Kangaroo motion - If any MP from the ruling party decides to propose a motion to skip certain debates, if more than half the house agree then they can skip whatever was proposed and so they will only debate whatever they want to debate.

Guillotine motion - Whenever the MPs are debating, if the ruling party finds the debate is taking too long, any MPs can set a time to end the debate, whether on a particular issue or the whole debate. Again, they will vote, if more than half the house agrees then it’ll happen.

(ii) Dewan Negara

-Better in the sense that there are no motions to restrict the debates

- Senators are more learned; they have more time and less politically aligned

-However, Dewan Negara can only delay a Bill for 1 year and for money Bills only 30 days if they don’t agree with the Bill.

(iii) YDPA

- YDPA has to give his royal assent to Bills within 30 days, if he doesn’t, it still becomes law

There are other mechanisms in the Parliament to check on the Executive

(i) Select Committees

- Special Committees formed in Parliament, consisting of MPs and their role is to check on Ministries.

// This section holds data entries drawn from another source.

(** X19: a failed import is reported and leaves nothing imported.  When
    the files store cannot be cleared, or a directory cannot be listed,
    the import rejects with that error after setting the error status;
    no file has been saved and the workbench view is as before, but
    when it was the listing that failed the files store has already
    been cleared. *)
Theorem import_failure_is_reported (dir : Handle) (st : ImportState) (e : Thrown) :
  (files_clearFiles (filesStore st)).1 = Some e
  ∨ ((files_clearFiles (filesStore st)).1 = None ∧ countFiles dir 0 = inl e) →
  let r := importLocalRepo dir st in
  r.1 = inl e
  ∧ importStatus r.2 = Some import_error
  ∧ statusLog r.2 = statusLog st ++ [import_error]
  ∧ saveLog r.2 = saveLog st
  ∧ filesStore r.2 = (files_clearFiles (filesStore st)).2
  ∧ showWorkbench r.2 = showWorkbench st ∧ currentView r.2 = currentView st.
Proof.
  intros H r. unfold r, importLocalRepo, imp_try, mbind, Imp_bind, store_clearFiles.
  destruct (files_clearFiles (filesStore st)) as [[e'|] fs'] eqn:Hc; simpl in *.
  - destruct H as [[= ->]|[? _]]; done.
  - destruct H as [?|[_ Hcount]]; [done|]. rewrite Hcount. done.
Qed.




Lemma path_of_from (acc : string) (names : list string) :
  acc ≠ "" → fold_left entry_path names acc = acc +:+ path_tail names.
Proof.
  revert acc. induction names as [|n names IH]; intros acc Hacc; simpl.
  - by rewrite append_nil_r.
  - assert (entry_path acc n = acc +:+ "/" +:+ n) as -> by (by destruct acc).
    rewrite IH.
    + by rewrite !append_assoc.
    + by destruct acc.
Qed.
(** X9. The poll fails in one case only: the slot holds a Finished session
    without a recorded outcome, and then it raises [TypeError] and leaves
    slot and queue as they were, so that every later poll fails the same
    way.  In every other state it returns. *)
Theorem poll_fails_only_on_finished_without_outcome (now : Z) (b : Bot) :
  let o := get_active_game now b in
  (forall x, raised o = Some x <->
     x = TypeError
     /\ exists g, _active_game b = Some g /\ state g = FINISHED
                  /\ user_won g = None)
  /\ (raised o <> None ->
      _active_game (final o) = _active_game b
      /\ challenge_queue (final o) = challenge_queue b
      /\ forall later, raised (get_active_game later (final o)) = raised o).
Proof.
  cbn zeta. split.
  - intros x. rewrite poll_raised. split.
    + destruct (_active_game b) as [g|]; [|discriminate].
      destruct (state g) eqn:Hst; try discriminate.
      destruct (user_won g) eqn:Hw; [discriminate|].
      intros H. injection H as <-. split; [reflexivity|]. now exists g.
    + intros (-> & g & Hg & Hst & Hw). now rewrite Hg, Hst, Hw.
  - intros Hr. rewrite poll_raised in Hr.
    destruct (_active_game b) as [g|] eqn:Hg; [|now elim Hr].
    destruct (state g) eqn:Hst; try now elim Hr.
    destruct (user_won g) eqn:Hw; [now elim Hr|].
    destruct (poll_aborted_raises now b Hg Hst Hw) as (_ & Hraise & Hslot & Hq).
    split; [now rewrite Hslot|]. split; [exact Hq|].
    intros later. rewrite !poll_raised, Hslot, Hg. reflexivity.
Qed.

Lemma stats_untouched_andThen (b : Bot) (o : Out Bot) (k : Bot -> Out Bot) :
  stats_untouched b o -> (forall b', stats_untouched b' (k b')) ->
  stats_untouched b (o ;; k).
Proof.
  unfold stats_untouched. intros [Hd Ha] Hk. destruct (raised o) eqn:E.
  - rewrite (andThen_raised _ _ E). now split.
  - rewrite (andThen_ok _ _ E). cbn [final trace].
    destruct (Hk (final o)) as [Hd' Ha'].
    rewrite add_game_calls_app, Ha, Ha'. split; [congruence | reflexivity].
Qed.

Lemma set_active_game_stats (now : Z) (v : option Game) (b : Bot) :
  stats_untouched b (set_active_game now v b).
Proof.
  unfold stats_untouched, set_active_game. rewrite assign_active_layout.
  rewrite andThen_ok by reflexivity. cbn [trace final raised].
  destruct (joined_quiet b) as [_ Hja]. rewrite add_game_calls_app, Hja.
  destruct v as [g|]; [now split|].
  change (challenge_queue (with_thread None (with_active None b)))
    with (challenge_queue b).
  destruct (@advance_result now (challenge_queue b)
              (with_thread None (with_active None b)) eq_refl eq_refl)
    as (Hdb & Hag & _).
  now split.
Qed.

Lemma send_challenge_stats (now : Z) (t l : string) (b : Bot) :
  stats_untouched b (send_challenge now t l b).
Proof.
  unfold stats_untouched, send_challenge. rewrite send_challenge_with_eq. cbn zeta.
  destruct (challenges_create (created b) l) as [cid | msg];
    rewrite assign_active_layout; cbn [trace final raised add_game_calls].
  - destruct (joined_quiet (with_created (S (created b)) b)) as [_ Hja].
    now split.
  - change (challenge_queue
              (with_thread None (with_active None (with_created (S (created b)) b))))
      with (challenge_queue b).
    destruct (@advance_result now (challenge_queue b)
                (with_thread None (with_active None (with_created (S (created b)) b)))
                eq_refl eq_refl) as (Hdb & Hag & _).
    destruct (joined_quiet (with_created (S (created b)) b)) as [_ Hja].
    rewrite add_game_calls_app, Hja, Hag. now split.
Qed.

(** X10. A poll that finds a Finished session with a recorded outcome
    announces "Lost" when the user won and "Won" otherwise, calls
    [add_game] once, for the opponent's Twitch name with that outcome,
    which adds one game (and one win if the user won) to that user's row,
    and then retires the session without raising. *)
Theorem poll_records_finished_game_once
  (now : Z) (b : Bot) (g : Game) (w : bool) :
  _active_game b = Some g -> state g = FINISHED -> user_won g = Some w ->
  let o := get_active_game now b in
  let t := opponent_twitch g in
  raised o = None
  /\ (exists rest, trace o = SendMessage (TResult w t (opponent_lichess g))
                             :: AddGame t (Some w) :: rest)
  /\ render (TResult w t (opponent_lichess g))
     = ((if w then "Lost" else "Won") ++ " a game vs " ++ t
        ++ " (" ++ opponent_lichess g ++ "), GG!")%string
  /\ add_game_calls (trace o) = [(t, Some w)]
  /\ user_database (final o)
     = update_users (if w then 1 else 0) t (insert_or_ignore t (user_database b))
  /\ issued (trace o) ++ challenge_queue (final o) = challenge_queue b.
Proof.
  intros Hg Hst Hw. cbn zeta.
  split; [rewrite poll_raised, Hg, Hst, Hw; reflexivity|].
  pose proof (get_active_game_serves now b) as Hserves.
  rewrite (poll_finished_layout now b Hg Hst), Hw in *.
  set (b1 := final (add_game (opponent_twitch g) (Some w) b)).
  assert (Hfirst : emit (SendMessage (TResult (truthy (Some w))
                     (opponent_twitch g) (opponent_lichess g))) b ;;
                   add_game (opponent_twitch g) (Some w)
                   = mkOut [SendMessage (TResult w (opponent_twitch g) (opponent_lichess g));
                            AddGame (opponent_twitch g) (Some w)] b1 None).
  { unfold b1, add_game, andThen, emit. destruct w; reflexivity. }
  rewrite Hfirst in *. rewrite andThen_ok in * by reflexivity.
  cbn [trace final raised app] in *.
  destruct (set_active_game_stats now None b1) as [Hdb Hag].
  split; [eexists; reflexivity|]. split; [reflexivity|].
  split; [cbn [add_game_calls]; now rewrite Hag|].
  split; [|exact Hserves].
  rewrite Hdb. unfold b1, add_game, andThen, emit. destruct w; reflexivity.
Qed.

(** ** The statistics table *)

Lemma insert_or_ignore_find_same (t : string) (tbl : UsersTable) :
  find (fun r => String.eqb (fst r) t) (insert_or_ignore t tbl) =
  match find (fun r => String.eqb (fst r) t) tbl with
  | Some r => Some r
  | None => Some (t, (0, 0)%Z)
  end.
Proof.
  unfold insert_or_ignore.
  destruct (existsb (fun r => String.eqb (fst r) t) tbl) eqn:E.
  - apply existsb_exists in E. destruct E as (r & Hin & Hr).
    destruct (find (fun r0 => String.eqb (fst r0) t) tbl) eqn:Ef; [reflexivity|].
    apply (find_none _ _ Ef) in Hin. congruence.
  - induction tbl as [|r tbl IH]; simpl in *.
    + now rewrite String.eqb_refl.
    + apply orb_false_iff in E. destruct E as [Er E]. rewrite Er. now apply IH.
Qed.

Lemma insert_or_ignore_find_other (t u : string) (tbl : UsersTable) :
  u <> t ->
  find (fun r => String.eqb (fst r) u) (insert_or_ignore t tbl) =
  find (fun r => String.eqb (fst r) u) tbl.
Proof.
  intros Hne. unfold insert_or_ignore.
  destruct (existsb (fun r => String.eqb (fst r) t) tbl); [reflexivity|].
  induction tbl as [|r tbl IH]; simpl.
  - assert (H : String.eqb t u = false) by (apply String.eqb_neq; congruence).
    now rewrite H.
  - destruct (String.eqb (fst r) u); [reflexivity | exact IH].
Qed.

Lemma update_users_find_same (n : Z) (t : string) (tbl : UsersTable) :
  find (fun r => String.eqb (fst r) t) (update_users n t tbl) =
  match find (fun r => String.eqb (fst r) t) tbl with
  | Some r => Some (fst r, (fst (snd r) + 1, snd (snd r) + n)%Z)
  | None => None
  end.
Proof.
  unfold update_users. induction tbl as [|r tbl IH]; simpl; [reflexivity|].
  destruct (String.eqb (fst r) t) eqn:E; simpl; rewrite E; [reflexivity | exact IH].
Qed.

Lemma update_users_find_other (n : Z) (t u : string) (tbl : UsersTable) :
  u <> t ->
  find (fun r => String.eqb (fst r) u) (update_users n t tbl) =
  find (fun r => String.eqb (fst r) u) tbl.
Proof.
  intros Hne. unfold update_users. induction tbl as [|r tbl IH]; simpl; [reflexivity|].
  destruct (String.eqb (fst r) t) eqn:E; simpl.
  - apply String.eqb_eq in E.
    assert (H : String.eqb (fst r) u = false) by (apply String.eqb_neq; congruence).
    now rewrite H.
  - destruct (String.eqb (fst r) u); [reflexivity | exact IH].
Qed.

Lemma update_users_keys (n : Z) (t : string) (tbl : UsersTable) :
  map fst (update_users n t tbl) = map fst tbl.
Proof.
  unfold update_users. rewrite map_map. apply map_ext.
  intros r. now destruct (String.eqb (fst r) t).
Qed.

Lemma insert_or_ignore_ok (t : string) (tbl : UsersTable) :
  table_ok tbl -> table_ok (insert_or_ignore t tbl).
Proof.
  intros [Hnd Hrows]. unfold insert_or_ignore.
  destruct (existsb (fun r => String.eqb (fst r) t) tbl) eqn:E; [now split|].
  split.
  - rewrite map_app. simpl.
    assert (Hnot : ~ In t (map fst tbl)).
    { intros Hin. apply in_map_iff in Hin. destruct Hin as (r & Hr & Hin).
      assert (Hex : existsb (fun r0 => String.eqb (fst r0) t) tbl = true).
      { apply existsb_exists. exists r. split; [exact Hin|].
        rewrite Hr. apply String.eqb_refl. }
      congruence. }
    clear - Hnd Hnot. induction (map fst tbl) as [|k ks IH]; simpl.
    + constructor; [intros [] | constructor].
    + inversion Hnd as [|? ? Hk Hks]; subst. constructor.
      * intros Hin. apply in_app_or in Hin. destruct Hin as [Hin | [<- | []]].
        -- now apply Hk.
        -- apply Hnot. now left.
      * apply IH; [exact Hks|]. intros Hin. apply Hnot. now right.
  - intros u games won Hin. apply in_app_or in Hin.
    destruct Hin as [Hin | [Heq | []]]; [now apply (Hrows u)|].
    injection Heq as <- <- <-. lia.
Qed.

Lemma update_users_ok (n : Z) (t : string) (tbl : UsersTable) :
  (0 <= n <= 1)%Z -> table_ok tbl -> table_ok (update_users n t tbl).
Proof.
  intros Hn [Hnd Hrows]. split.
  - now rewrite update_users_keys.
  - intros u games won Hin. unfold update_users in Hin.
    apply in_map_iff in Hin. destruct Hin as ([k [g w]] & Heq & Hin).
    simpl in Heq. specialize (Hrows k g w Hin).
    destruct (String.eqb k t); injection Heq as <- <- <-; lia.
Qed.

Lemma add_game_keeps_table (t : string) (w : option bool) (b : Bot) :
  keeps_table b (add_game t w b).
Proof.
  unfold keeps_table, add_game, andThen, emit, raise. intros Hok.
  destruct w as [[|]|]; simpl.
  - apply update_users_ok; [lia | now apply insert_or_ignore_ok].
  - apply update_users_ok; [lia | now apply insert_or_ignore_ok].
  - now apply insert_or_ignore_ok.
Qed.

Lemma keeps_table_andThen (b : Bot) (o : Out Bot) (k : Bot -> Out Bot) :
  keeps_table b o -> (forall b', keeps_table b' (k b')) -> keeps_table b (o ;; k).
Proof.
  unfold keeps_table. intros Ho Hk Hb. destruct (raised o) eqn:E.
  - rewrite (andThen_raised _ _ E). now apply Ho.
  - rewrite (andThen_ok _ _ E). cbn [final]. apply Hk. now apply Ho.
Qed.

Lemma untouched_keeps_table (b : Bot) (o : Out Bot) :
  stats_untouched b o -> keeps_table b o.
Proof. intros [Hd _] Hb. now rewrite Hd. Qed.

Sometimes they may be formed at the Committee stage of the Bills and sometimes formed to check on the issue, for example, the Electoral System

- Plays a key role in eliminating loopholes or defects in Bills before they become law

Why it is not effective

- Most of the MPs in the Select Committee are members from the ruling party. They will not scrutinize the Bills introduced from their own ruling party.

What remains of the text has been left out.